New Left Review I/67, May-June 1971
Robin Murray
Internationalization of Capital and the Nation State
Liberal models of the international economy, as of international relations in general, still spring predominantly from an early utilitarianism. The nation state is treated as the basic category in the world: the atom of the system. States are assumed to be rational, self-conscious, self-determining units, analogies of economic man. International relations, whether political or economic, are above all relations between these independent states whose conduct is assumed to be based on the principle of maximizing their own net benefit subject to internal and external constraints.
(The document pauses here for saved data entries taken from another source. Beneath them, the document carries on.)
(* ===== verification/Roles.v ===== *)
(** * Roles: follower, candidate, leader

    The transitions between the roles and what a candidate and a leader send:
    the part of [raft/raft.go] from [transitionToFollower] to
    [sendSnapshotToPeer].  Goroutines that lock [r.mu] are split at the lock:
    [replicateToPeer] and [sendSnapshotToPeer] are their first critical
    section and give the arguments of the calls that follow. *)

From S2P Require Import Prelude Types Config Envelope Disk Wal SnapshotStore Node.

(** [func (r Raft) transitionToFollower(term int64)] *)
Definition transitionToFollower (term : Z) (r : Raft) : Raft :=
  let r := r <| state := Follower |> <| currentTerm := term |> <| votedFor := "" |> in
  let r := resetElectionTimer r in
  let r := for_each (proposals r) (λ p,
    emit (SendResp (p_respCh p) (mkCmdResp false (Some "node transitioned to follower")))) r in
  r <| proposals := [] |>.

(** [func (r Raft) broadcastHeartbeats()] *)
Definition broadcastHeartbeats (r : Raft) : Raft :=
  for_each (map_to_list (effectivePeers r)) (λ peer, emit (GoReplicateToPeer peer.1)) r.

Section Roles.
Context {PC : ProtoCodec} {DL : Dialer}.

(** The loop of [transitionToLeader] over the peers. *)
Definition init_progress (lastIdx : Z) (r : Raft) : Raft :=
  for_each (map_to_list (effectivePeers r)) (λ peer r,
    r <| nextIndex ::= insert peer.1 (lastIdx +! 1) |>
      <| matchIndex ::= insert peer.1 0 |>) r.

(** [func (r Raft) transitionToLeader()] *)
Definition transitionToLeader (r : Raft) : Raft :=
  if bool_decide (state r ≠ Candidate) then r
  else
    let r := r <| state := Leader |> <| timer_armed := false |> in
    let r := (connectToPeersLocked r).2 in
    let lastIdx := lastLogIndex r in
    let r := init_progress lastIdx r in
    let r :=
      match EncodeNoopEntry with
      | Err _ => r
      | Ok noopData =>
          let noopEntry := mkLogEntry (lastLogIndex r +! 1) (currentTerm r) noopData in
          let r := r <| log ::= λ l, l ++ [noopEntry] |> in
          wal_try (λ w, AppendEntry w noopEntry) r
      end in
    let r := broadcastHeartbeats r in
    emit GoHeartbeats r.

(** [func (r Raft) startElection()] *)
Definition startElection (r : Raft) : Raft :=
  let term := currentTerm r in
  let lastLogIdx := lastLogIndex r in
  let lastTerm := lastLogTerm r in
  let allPeers := effectivePeers r in
  if bool_decide (allPeers = ∅) then transitionToLeader r
  else
    for_each (map_to_list allPeers) (λ peer,
      emit (GoRequestVote peer.1 term lastLogIdx lastTerm)) r.

(** [func (r Raft) transitionToCandidate()] *)
Definition transitionToCandidate (r : Raft) : Raft :=
  let r := r <| state := Candidate |> in
  let r := r <| currentTerm ::= λ t, t +! 1 |> in
  let r := r <| votedFor := node_id r |> in
  let r := resetElectionTimer r in
  let r := r <| votesReceived := {[ node_id r := true ]} |> in
  let r := wal_try (λ w, AppendState w (currentTerm r) (votedFor r)) r in
  startElection r.

(** [func (r Raft) startPreVote()] *)
Definition startPreVote (r : Raft) : Raft :=
  let r := resetElectionTimer r in
  let r := r <| preVoteVotesReceived := {[ node_id r := true ]} |> in
  let targetTerm := currentTerm r +! 1 in
  let lastLogIdx := lastLogIndex r in
  let lastTerm := lastLogTerm r in
  let allPeers := effectivePeers r in
  if bool_decide (allPeers = ∅) then transitionToCandidate r
  else
    for_each (map_to_list allPeers) (λ peer,
      emit (GoPreVote peer.1 targetTerm lastLogIdx lastTerm)) r.
End Roles.

(** The arguments [replicateToPeer] calls [sendAppendEntries] with. *)
Record AppendArgs := mkAppendArgs {
  aa_term : Z;
  aa_prevLogIdx : Z;
  aa_prevLogTerm : Z;
  aa_entries : list LogEntry;
  aa_leaderCommit : Z
}.

(** A nil entry of the slice travels as an empty message. *)
Definition wire_entry (e : option LogEntry) : LogEntry := default (mkLogEntry 0 0 []) e.

(** [func (r Raft) replicateToPeer(peerID string)], up to the call *)
Definition replicateToPeer (peerID : string) (r : Raft) : option AppendArgs * Raft :=
  if bool_decide (state r ≠ Leader) then (None, r)
  else
    let nextIdx := lookup_int (nextIndex r) peerID in
    let lastIdx := lastLogIndex r in
    if nextIdx <=? lastIncludedIndex r then (None, emit (GoSendSnapshotToPeer peerID) r)
    else
      let prevLogIdx := nextIdx -! 1 in
      let prevLogTerm := getEntryTerm r prevLogIdx in
      let entries :=
        if nextIdx <=? lastIdx then
          map (λ i, wire_entry (getEntry r i)) (index_range nextIdx lastIdx)
        else [] in
      (Some (mkAppendArgs (currentTerm r) prevLogIdx prevLogTerm entries (commitIndex r)), r).

(** What [sendSnapshotToPeer] reads under the lock. *)
Record SnapshotArgs := mkSnapshotArgs {
  sa_term : Z;
  sa_lastIncludedIndex : Z;
  sa_lastIncludedTerm : Z;
  sa_snapData : bytes
}.

(** [func (r Raft) sendSnapshotToPeer(peerID string)], up to the loop *)
Definition sendSnapshotToPeer (r : Raft) : option SnapshotArgs * Raft :=
  if bool_decide (state r ≠ Leader) then (None, r)
  else
    let '(res, d) := LoadSnapshot (snapshotPath r) (disk r) in
    let r := r <| disk := d |> in
    match res with
    | Ok (Some snap) =>
        (Some (mkSnapshotArgs (currentTerm r) (lastIncludedIndex r) (lastIncludedTerm r)
                 (marshal_Snapshot snap)), r)
    | _ => (None, r)
    end.

Definition chunkSize : Z := 64 * 1024.

(** The loop of [sendSnapshotToPeer] from [offset]: [send] is
    [r.sendInstallSnapshot] on the chunk, the result the response that goes
    to [processInstallSnapshotResponse], if any.  [None] is out of fuel. *)
Fixpoint send_chunks (fuel : nat)
    (send : Z → bytes → bool → result InstallSnapshotResponse)
    (term : Z) (snapData : bytes) (offset : Z)
    : option (option InstallSnapshotResponse) :=
  match fuel with
  | O => None
  | S f =>
      let len := Z.of_nat (length snapData) in
      let done := len <=? offset + chunkSize in
      let end_ := if done then len else offset + chunkSize in
      let chunk := take (Z.to_nat (end_ - offset)) (drop (Z.to_nat offset) snapData) in
      match send offset chunk done with
      | Err _ => Some None
      | Ok resp =>
          if term <? isr_Term resp then Some (Some resp)
          else if done then Some (Some resp)
          else send_chunks f send term snapData end_
      end
  end.

(** Fuel for the whole loop. *)
Definition snapshot_loop send term snapData :=
  send_chunks (S (length snapData)) send term snapData 0.
(* ===== verification/EnvelopeFacts.v ===== *)
(** * Round trips of the log entries

    What a node proposes is what every node applies: commands, configuration
    changes and no-ops written by the encoders are read back by
    [DecodeLogEntry]; the same for snapshots. *)

From Stdlib Require Import Decimal.
From S2P Require Import Prelude Types Config Json JsonFacts Envelope Disk.
From S2P Require Import SnapshotStore.

Definition utf8_command (c : Command) : Prop :=
  utf8_string (Op c) ∧ utf8_string (Key c) ∧ utf8_string (Val c) ∧
  utf8_string (ClientID c) ∧ is_int64 (RequestID c).

Definition utf8_config (c : ClusterConfig) : Prop :=
  utf8_map (OldPeers c) ∧ utf8_map (NewPeers c) ∧
  utf8_map (OldHTTP c) ∧ utf8_map (NewHTTP c).

#[local] Hint Resolve value_text_quote value_text_int value_text_bool
  compact_text_quote compact_text_int compact_text_bool : core.

(** ** Texts *)

Lemma Forall_omitempty (P : string * bytes → Prop) b k v :
  P (k, v) → Forall P (omitempty b k v).
Proof. intros H. destruct b; repeat constructor; done. Qed.

(** Every value of a list of members is the text of a value. *)
Ltac solve_texts :=
  rewrite ?Forall_app; split_and?;
  first [ apply Forall_omitempty | repeat (apply Forall_cons; split) | idtac ];
  simpl; auto.

Lemma value_text_Command c : value_text (marshal_Command c).
Proof. apply value_text_object. solve_texts. Qed.

Lemma compact_text_Command c : compact_text (marshal_Command c).
Proof. apply compact_text_object. solve_texts. Qed.

Lemma value_text_string_map m : value_text (marshal_map quote m).
Proof. by apply value_text_map. Qed.
#[local] Hint Resolve value_text_string_map : core.

Lemma value_text_ClusterConfig c : value_text (marshal_ClusterConfig c).
Proof. apply value_text_object. solve_texts. Qed.

(** Reads the members of an object into the fields of a struct, one by one. *)
Ltac read_fields :=
  repeat (progress (
    cbn [mbind option_bind app map store_members store_member written fst snd];
    find_fields; unfold dec_string_map;
    try first [ rewrite dec_string_quote by done | rewrite dec_int_marshal by done
              | rewrite dec_bool_marshal
              | rsimpl; rewrite dec_string_map_marshal by done ])).

(** ** Commands and configurations *)

Lemma unmarshal_marshal_Command c :
  utf8_command c → unmarshal_Command (marshal_Command c) = Some c.
Proof.
  intros (Ho & Hk & Hv & Hc & Hr). unfold unmarshal_Command, marshal_Command.
  rewrite unmarshal_object by solve_texts. unfold Command_fields, zero_Command.
  destruct c as [o k v ci ri]; cbn [Op Key Val ClientID RequestID] in *.
  unfold omitempty. repeat case_bool_decide; subst; read_fields; done.
Qed.

Lemma dec_ptr_ClusterConfig c :
  utf8_config c →
  dec_ptr ClusterConfig_fields zero_ClusterConfig None (marshal_ClusterConfig c) =
    Some (Some c).
Proof.
  intros (H1 & H2 & H3 & H4). unfold dec_ptr, marshal_ClusterConfig.
  simpl is_null. cbv iota. simpl default. rewrite dec_struct_object by solve_texts.
  unfold ClusterConfig_fields, zero_ClusterConfig.
  destruct c as [op np oh nh j]; cbn [OldPeers NewPeers OldHTTP NewHTTP Joint] in *.
  unfold omitempty. repeat case_bool_decide; subst; read_fields; done.
Qed.

(** ** Entries *)

(** The payload of a command, and what is read of it, for any strings. *)
Lemma EncodeCommandEntry_text c :
  EncodeCommandEntry (marshal_Command c) =
    Ok (marshal_object [("type", marshal_int 0); ("data", marshal_Command c)]).
Proof.
  unfold EncodeCommandEntry, marshal_LogEntryEnvelope, marshal_raw. cbn [env_Data].
  destruct (marshal_Command c) as [|b m] eqn:Hm; [done|]. rewrite <- Hm.
  rewrite the_value_text by apply value_text_Command. cbn [mbind option_bind].
  by rewrite compact_text_id by apply compact_text_Command.
Qed.

#[local] Hint Resolve value_text_Command value_text_ClusterConfig : core.

Lemma DecodeLogEntry_command c b :
  EncodeCommandEntry (marshal_Command c) = Ok b →
  DecodeLogEntry b = mkLogEntryEnvelope EntryCommand (Some (marshal_Command c)) None.
Proof.
  rewrite EncodeCommandEntry_text. intros [= <-]. unfold DecodeLogEntry.
  rewrite bool_decide_eq_false_2 by done. unfold unmarshal_LogEntryEnvelope.
  rewrite unmarshal_object by solve_texts.
  unfold LogEntryEnvelope_fields, zero_LogEntryEnvelope. by read_fields.
Qed.

Lemma DecodeLogEntry_config c b :
  utf8_config c → EncodeConfigChangeEntry (Some c) = Ok b →
  DecodeLogEntry b = mkLogEntryEnvelope EntryConfigChange None (Some c).
Proof.
  intros Hc. unfold EncodeConfigChangeEntry, marshal_LogEntryEnvelope.
  cbn [env_Data env_Config env_Type marshal_raw app]. intros [= <-]. unfold DecodeLogEntry.
  rewrite bool_decide_eq_false_2 by done. unfold unmarshal_LogEntryEnvelope.
  rewrite unmarshal_object by solve_texts.
  unfold LogEntryEnvelope_fields, zero_LogEntryEnvelope. read_fields.
  rsimpl. rewrite dec_ptr_ClusterConfig by done. by read_fields.
Qed.

(** ** Snapshots *)

Definition utf8_dedup (t : gmap string DedupEntry) : Prop :=
  map_Forall (λ k e, utf8_string k ∧ is_int64 (LastAppliedRequestID e) ∧
                     utf8_string (Response e) ∧ utf8_string (Status e)) t.

Definition utf8_snapshot (s : Snapshot) : Prop :=
  is_int64 (snap_LastIncludedIndex s) ∧ is_int64 (snap_LastIncludedTerm s) ∧
  utf8_map (KVState s) ∧
  (∀ c, snap_ClusterConfig s = Some c → utf8_config c) ∧ utf8_dedup (DedupTable s).

Lemma value_text_DedupEntry e : value_text (marshal_DedupEntry e).
Proof. apply value_text_object. solve_texts. Qed.

Lemma dec_dedup t :
  utf8_dedup t →
  dec_map (dec_struct DedupEntry_fields zero_DedupEntry) ∅ (marshal_map marshal_DedupEntry t)
    = Some t.
Proof.
  intros Ht. apply dec_map_marshal; [apply value_text_DedupEntry|].
  eapply map_Forall_impl; [exact Ht|]. intros k e (Hk & Hi & Hr & Hs). split; [done|].
  unfold marshal_DedupEntry. rewrite dec_struct_object by solve_texts.
  unfold DedupEntry_fields, zero_DedupEntry. destruct e as [i x y]; cbn [LastAppliedRequestID Response Status] in *. by read_fields.
Qed.

#[local] Hint Resolve value_text_DedupEntry : core.

Lemma value_text_Snapshot s : value_text (marshal_Snapshot s).
Proof.
  assert (Hd : value_text (marshal_map marshal_DedupEntry (DedupTable s)))
    by (by apply value_text_map).
  apply value_text_object. destruct (snap_ClusterConfig s); solve_texts.
  all: repeat (apply Forall_cons; split); simpl; auto.
Qed.

(** The members of a snapshot's object. *)
Lemma dec_struct_Snapshot s :
  utf8_snapshot s →
  dec_struct Snapshot_fields zero_Snapshot (marshal_Snapshot s) = Some s.
Proof.
  intros (Hi & Ht & Hk & Hc & Hd). unfold marshal_Snapshot.
  assert (Hv : value_text (marshal_map marshal_DedupEntry (DedupTable s)))
    by (by apply value_text_map).
  rewrite dec_struct_object.
  2:{ destruct (snap_ClusterConfig s); solve_texts;
      repeat (apply Forall_cons; split); simpl; auto. }
  unfold Snapshot_fields, zero_Snapshot.
  destruct s as [i t k c d]; cbn [snap_LastIncludedIndex snap_LastIncludedTerm KVState
    snap_ClusterConfig DedupTable] in *.
  unfold omitempty. destruct c as [c|]; case_bool_decide; subst; read_fields; rsimpl;
    rewrite ?dec_ptr_ClusterConfig by auto; read_fields; rsimpl;
    rewrite ?dec_dedup by done; by read_fields.
Qed.

Lemma unmarshal_marshal_Snapshot s :
  utf8_snapshot s → unmarshal_Snapshot (marshal_Snapshot s) = Some s.
Proof.
  intros Hs. unfold unmarshal_Snapshot, unmarshal.
  rewrite the_value_text by apply value_text_Snapshot. by apply dec_struct_Snapshot.
Qed.

Lemma decode_encode_Snapshot s :
  utf8_snapshot s → decode_Snapshot (encode_Snapshot s) = Some s.
Proof.
  intros Hs. unfold decode_Snapshot, encode_Snapshot, first_value.
  pose proof (value_text_Snapshot s) as Hv. rewrite skip_ws_value by done.
  rewrite (vt_scan _ Hv) by (rewrite ?length_app; simpl; auto; lia).
  cbn [mbind option_bind]. rewrite take_app_sub. by apply dec_struct_Snapshot.
Qed.

(** ** Properties *)

(** A configuration change that a leader writes into the log is read by
    every node as that configuration, and a no-op as a no-op. *)
Theorem config_entry_roundtrip c :
  utf8_config c →
  ∃ b, EncodeConfigChangeEntry (Some c) = Ok b ∧
    DecodeLogEntry b = mkLogEntryEnvelope EntryConfigChange None (Some c).
Proof.
  intros Hc. destruct (EncodeConfigChangeEntry (Some c)) as [b|] eqn:Hb; [|done].
  exists b. split; [done|]. by apply DecodeLogEntry_config.
Qed.

(** A check of the validity of concrete strings. *)
Fixpoint utf8_check (fuel : nat) (s : bytes) : bool :=
  match fuel, s with
  | _, [] => true
  | S f, _ =>
      match rune_size s with
      | O => false
      | S n => bool_decide (S n ≤ length s)%nat && utf8_check f (drop (S n) s)
      end
  | _, _ => false
  end.

Lemma utf8_check_sound f s : utf8_check f s = true → utf8 s.
Proof.
  revert s. induction f as [|f IH]; intros [|b s] H; try done; try constructor.
  cbn [utf8_check] in H. destruct (rune_size (b :: s)) as [|n] eqn:Hr; [done|].
  apply andb_true_iff in H as [Hn%bool_decide_eq_true H%IH].
  rewrite <- (take_drop (S n) (b :: s)) in Hr |- *. constructor; [done| |done].
  rewrite Hr, length_take. lia.
Qed.

Definition utf8_str (s : string) : bool := utf8_check (String.length s) (to_bytes s).

Definition utf8_map_check {V} (f : V → bool) (m : gmap string V) : bool :=
  forallb (λ kv, utf8_str kv.1 && f kv.2) (map_to_list m).

Lemma utf8_map_check_sound {V} (f : V → bool) (P : V → Prop) (m : gmap string V) :
  (∀ v, f v = true → P v) → utf8_map_check f m = true →
  map_Forall (λ k v, utf8_string k ∧ P v) m.
Proof.
  intros Hf H. apply map_Forall_to_list. unfold utf8_map_check in H.
  rewrite forallb_forall in H. apply Forall_forall. intros [k v] Hin.
  apply list_elem_of_In, H, andb_true_iff in Hin as [Hk Hv]. simpl in *.
  split; [by eapply utf8_check_sound|auto].
Qed.

(** Settles the validity of a concrete map. *)
Ltac check_map :=
  apply (utf8_map_check_sound utf8_str utf8_string);
  [intros ?; apply utf8_check_sound | vm_compute; reflexivity].

Example config_entry_roundtrip_witness :
  ∃ b, EncodeConfigChangeEntry (Some three_to_four) = Ok b ∧
    DecodeLogEntry b = mkLogEntryEnvelope EntryConfigChange None (Some three_to_four).
Proof.
  apply config_entry_roundtrip. split_and!; check_map.
Defined.

(** C25. A snapshot survives the disk: on a disk that works, saving a snapshot
    and loading it gives the snapshot back, whatever the file held before. *)
Theorem snapshot_save_load path s d :
  healthy d → utf8_snapshot s →
  ∃ d', SaveSnapshot path s d = (None, d') ∧ (LoadSnapshot path d').1 = Ok (Some s).
Proof.
  intros Hd Hs. destruct (SaveSnapshot_healthy path s d Hd) as [He Hd'].
  destruct (SaveSnapshot path s d) as [e d'] eqn:Hsave. simpl in *. subst e.
  exists d'. split; [done|]. apply SaveSnapshot_cases in Hsave.
  unfold LoadSnapshot. rewrite os_read_healthy by done. rewrite Hsave. unfold saved.
  rewrite lookup_insert, decide_True by done. by rewrite decode_encode_Snapshot.
Qed.

Definition snapshot0 : Snapshot :=
  mkSnapshot 7 2 {["a" := "1"; "b" := "<2>"]} (Some three_nodes)
    {["c" := mkDedupEntry 4 "ok" "ok"]}.

Lemma utf8_snapshot0 : utf8_snapshot snapshot0.
Proof.
  refine (conj _ (conj _ (conj _ (conj _ _)))).
  1, 2: by unfold is_int64.
  - check_map.
  - intros c [= <-]. split_and!; check_map.
  - apply (utf8_map_check_sound (λ e, bool_decide (is_int64 (LastAppliedRequestID e)) &&
      utf8_str (Response e) && utf8_str (Status e))); [|vm_compute; reflexivity].
    intros e. rewrite !andb_true_iff, bool_decide_eq_true.
    intros [[Hi Hr] Hs]. split_and!; [done|by eapply utf8_check_sound..].
Qed.

Example snapshot_save_load_witness :
  ∃ d', SaveSnapshot "data/snapshot.json" snapshot0 (mkDisk ∅ []) = (None, d') ∧
    (LoadSnapshot "data/snapshot.json" d').1 = Ok (Some snapshot0).
Proof. apply (snapshot_save_load "data/snapshot.json" snapshot0); [reflexivity|apply utf8_snapshot0]. Defined.
(* ===== verification/ApplySpec.v ===== *)
(** * What applying the log promises

    The node refines the replicated state machine, retries take effect once,
    compaction keeps the log, and what happens to a request that arrives
    after a later one of its client. *)

From S2P Require Import Prelude Types Config Json Envelope EnvelopeFacts Disk Wal.
From S2P Require Import ProtoWire SnapshotStore Node Roles Apply Client NodeFacts.
From S2P Require Import StateMachine ApplyFacts Scenarios.

Section Spec.
Context `{!ProtoCodec}.

(** [applyLogs] on a well-formed node. *)
Lemma applyLogs_sm r :
  log_wf r → 0 ≤ lastApplied r ≤ commitIndex r → commitIndex r ≤ lastLogIndex r →
  sm_of (applyLogs r) = sm_range r (lastApplied r + 1) (commitIndex r) (sm_of r) ∧
  lastApplied (applyLogs r) = commitIndex r ∧ commitIndex (applyLogs r) = commitIndex r.
Proof.
  intros Hwf Ha Hc. unfold applyLogs.
  destruct (apply_loop_spec (Z.to_nat (commitIndex r - lastApplied r)) r r []) as [Hap Hsm];
    [done..|by rewrite app_nil_r|done|].
  set (r1 := apply_loop _ r) in *.
  assert (Hi : lastApplied r1 = commitIndex r ∧ commitIndex r1 = commitIndex r).
  { split; [apply (ap_applied _ _ Hap)|apply (ap_commit _ _ Hap)]. }
  rewrite <- Hsm. clearbody r1. clear Hap Hsm.
  match goal with |- context [complete_proposals ?x] => set (r2 := x) end.
  assert (Ht : sm_of r2 = sm_of r1 ∧ lastApplied r2 = lastApplied r1 ∧
               commitIndex r2 = commitIndex r1).
  { unfold r2. destruct (_ && _); [|done].
    destruct (takeSnapshot_cases r1) as [[d ->]|(w & d & ->)]; done. }
  clearbody r2. destruct (complete_proposals_frame r2) as (es & -> & _).
  change (sm_of (r2 <| effects ::= ?f |> <| proposals := ?l |>)) with (sm_of r2).
  rsimpl. destruct Ht as (-> & -> & ->). by split.
Qed.
End Spec.

(** C11. Refinement of the replicated state machine.  [applyLogs] runs the
    specification machine once over each committed entry not yet applied, in
    the order of the log, whatever configuration changes, step-downs and
    compactions happen on the way, and it ends with every committed entry
    applied. *)
Theorem applyLogs_refines `{!ProtoCodec} r :
  log_wf r → 0 ≤ lastApplied r ≤ commitIndex r → commitIndex r ≤ lastLogIndex r →
  sm_of (applyLogs r) =
    sm_commands (commands_of (entries_between r (lastApplied r + 1) (commitIndex r)))
      (sm_of r) ∧
  lastApplied (applyLogs r) = commitIndex r.
Proof.
  intros Hwf Ha Hc. destruct (applyLogs_sm r Hwf Ha Hc) as (Hs & Hl & _).
  split; [|done]. by rewrite Hs, sm_range_commands.
Qed.

(** Two writes in the log, none applied. *)
Definition two_writes : Raft :=
  n1_boot <| log := [mkLogEntry 1 1 (put "a" "1" "c" 5); mkLogEntry 2 1 (put "b" "2" "c" 6)] |>
    <| commitIndex := 2 |>.

Example applyLogs_refines_witness :
  sm_of (applyLogs two_writes) =
    sm_commands (commands_of (entries_between two_writes (0 + 1) 2)) (∅, ∅) ∧
  lastApplied (applyLogs two_writes) = 2.
Proof.
  apply (applyLogs_refines two_writes).
  - apply (bool_decide_unpack _). vm_compute. exact I.
  - vm_compute. split; congruence.
  - vm_compute. congruence.
Defined.

(** The entry of a proposed command, read back. *)
Lemma proposed_entry c i t :
  utf8_command c →
  ∃ b, EncodeCommandEntry (marshal_Command c) = Ok b ∧
    entry_command (mkLogEntry i t b) = Some c.
Proof.
  intros Hc. pose proof (EncodeCommandEntry_text c) as He. eexists. split; [exact He|].
  unfold entry_command. cbn [Cmd]. rewrite bool_decide_eq_false_2 by done.
  rewrite (DecodeLogEntry_command c) by done. cbn [env_Type env_Data default].
  destruct (marshal_Command c) eqn:Hm; [done|]. rewrite <- Hm.
  by apply unmarshal_marshal_Command.
Qed.

(** A write is applied as it was proposed.  The bytes [ProposeWithClient]
    puts into the log are, for the node that applies the entry, the same
    operation, key, value, client and request number. *)
Theorem proposed_command_applied op key val client request i t :
  utf8_command (mkCommand op key val client request) →
  ∃ b, ProposeWithClient op key val client request = Ok b ∧
    entry_command (mkLogEntry i t b) = Some (mkCommand op key val client request).
Proof. apply proposed_entry. Qed.

Example proposed_command_applied_witness :
  ∃ b, ProposeWithClient "PUT" "k" "v" "c" 7 = Ok b ∧
    entry_command (mkLogEntry 1 1 b) = Some (mkCommand "PUT" "k" "v" "c" 7).
Proof.
  apply (proposed_command_applied "PUT" "k" "v" "c" 7 1 1).
  refine (conj _ (conj _ (conj _ (conj _ _)))); try (by apply (utf8_check_sound 5)).
  by unfold is_int64.
Defined.


(** A request that reaches the log after a later one of its client is
    dropped, though its write never took effect, and the client is told that
    it succeeded.  Here "b" is written with request 3 after request 5. *)
Example late_request_lost :
  let r := handleClientCommand (put "a" "1" "c" 5) 1 solo in
  let r := handleClientCommand (put "b" "2" "c" 3) 2 r in
  kv r !! "a" = Some "1" ∧ kv r !! "b" = None ∧
  SendResp 2 (mkCmdResp true None) ∈ effects r.
Proof. vm_compute. split_and!; [done..|]. right. right. left. Qed.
Developments in the structure of economic organisations since 1945, especially the rapid growth of international firms, have bought into question the solitary concern of international relations with international state relations. International institutions have grown up, like the imf, the World Bank or the largest of the international corporations themselves, which have a greater significance than many national states, developed or underdeveloped. Raymond Vernon, the head of the Harvard Business School Research Programme on the international firm, puts the point in this way: ‘the advanced world, carried ebulliently on the crest of a technological revolution in transportation and communication, has absentmindedly set up a virile system of international institutions and relationships that sit alongside the system of nation-states.’ [1] R. Vernon, ‘Economic Sovereignty At Bay’, Foreign Affairs, October 1968, pp. 119–120. Moreover, together with the appearance of these international institutions comes a weakening of the nation states themselves: Kindleberger for example argues that ‘the nation state is just about through as an economic unit.’ [2] C. P. Kindleberger, American Business Abroad. Yale 1969, p. 207.